Tudo estava avançando. O meu adendo foi apresentado. A nossa surpresa na última reunião foi quando o Senador Luiz Otávio, falando em nome do Governo Federal, tendo em vista que é o Vice-Líder do Governo nesta Casa, disse que o Governo não aceitava nem plebiscito, nem referendum e que simplesmente queria dizer amém à Alca. E apresentou um voto em separado. Eu tenho aqui o voto na íntegra. Mas vou destacar alguns pontos porque entendo que a sociedade brasileira precisa saber o que ocorre nesta Casa. Vou poupar os Senadores e não vou entrar nos inúmeros detalhes deste voto, mas não posso deixar de prestar os devidos esclarecimento e fazer, segundo o nosso ponto de vista, as correções às análises do ilustre Senador autor do relatório.

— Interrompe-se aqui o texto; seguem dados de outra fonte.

(** With more fuel than the index has dates the loop stops on its
    condition: the result is that of the Python loop. *)
Lemma while_met_exit (streak d : Z) :
  ∃ k : Z,
    0 ≤ k ∧
    while_met met (S (size met)) streak d = (streak + k, d - k) ∧
    (∀ i, 0 ≤ i < k → in_index_and_met met (d - i) = true) ∧
    in_index_and_met met (d - k) = false.
Proof.
  destruct (while_met_spec (S (size met)) streak d) as (k & Hk & Hrun & Hmet & Hstop).
  exists k. split; [lia|]. split; [done|]. split; [done|].
  apply Hstop.
  assert (Z.to_nat k ≤ size met)%nat; [|lia].
  apply (consecutive_dates_bound met _ d). intros i Hi.
  apply in_index_and_met_is_Some, Hmet. lia.
Qed.

End while_met.

(** ** The streak *)

Section streak.
Context `{!Reductions}.

(** The grouped sums of the code are the float totals of the dates. *)
Lemma groupby_sum_lookup (df : DataFrame) (d : date) :
  groupby_sum df !! d = float_total df d.
Proof.
  unfold groupby_sum, float_total. rewrite lookup_fmap, groupby_lookup.
  by destruct (entries_on d df).
Qed.

Lemma in_index_and_met_met_day (tgt : Q) (df : DataFrame) (d : date) :
  in_index_and_met ((λ x, float_ge x tgt) <$> groupby_sum df) d = met_day tgt df d.
Proof.
  unfold in_index_and_met, met_day.
  rewrite lookup_fmap, groupby_sum_lookup. by destruct (float_total df d).
Qed.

Vou iniciar utilizando uma afirmação do final deste documento: “Que se examinem com cuidado e objetividade os prós e contras da Alca para no momento apropriado - palavras do autor do relatório - decidir se participar da Área de Livre Comércio será ou não vantajoso para o País.”

Não poderia deixar de tecer o seguinte comentário inicial: é isso mesmo! Nós queremos examinar com cuidado os prós e contras da Alca, mas queremos que esse processo se faça num prazo, num espaço temporal que seja definido de forma autônoma, interna, nacional e democrática. Por isso estamos propondo o referendum; até discutimos e defendemos o plebiscito, mas cedemos ao referendum.

Não desejamos decidir pelo povo, mas dar-lhe a oportunidade da decisão. Isso diz respeito a nós, brasileiros. Este é o nosso momento apropriado.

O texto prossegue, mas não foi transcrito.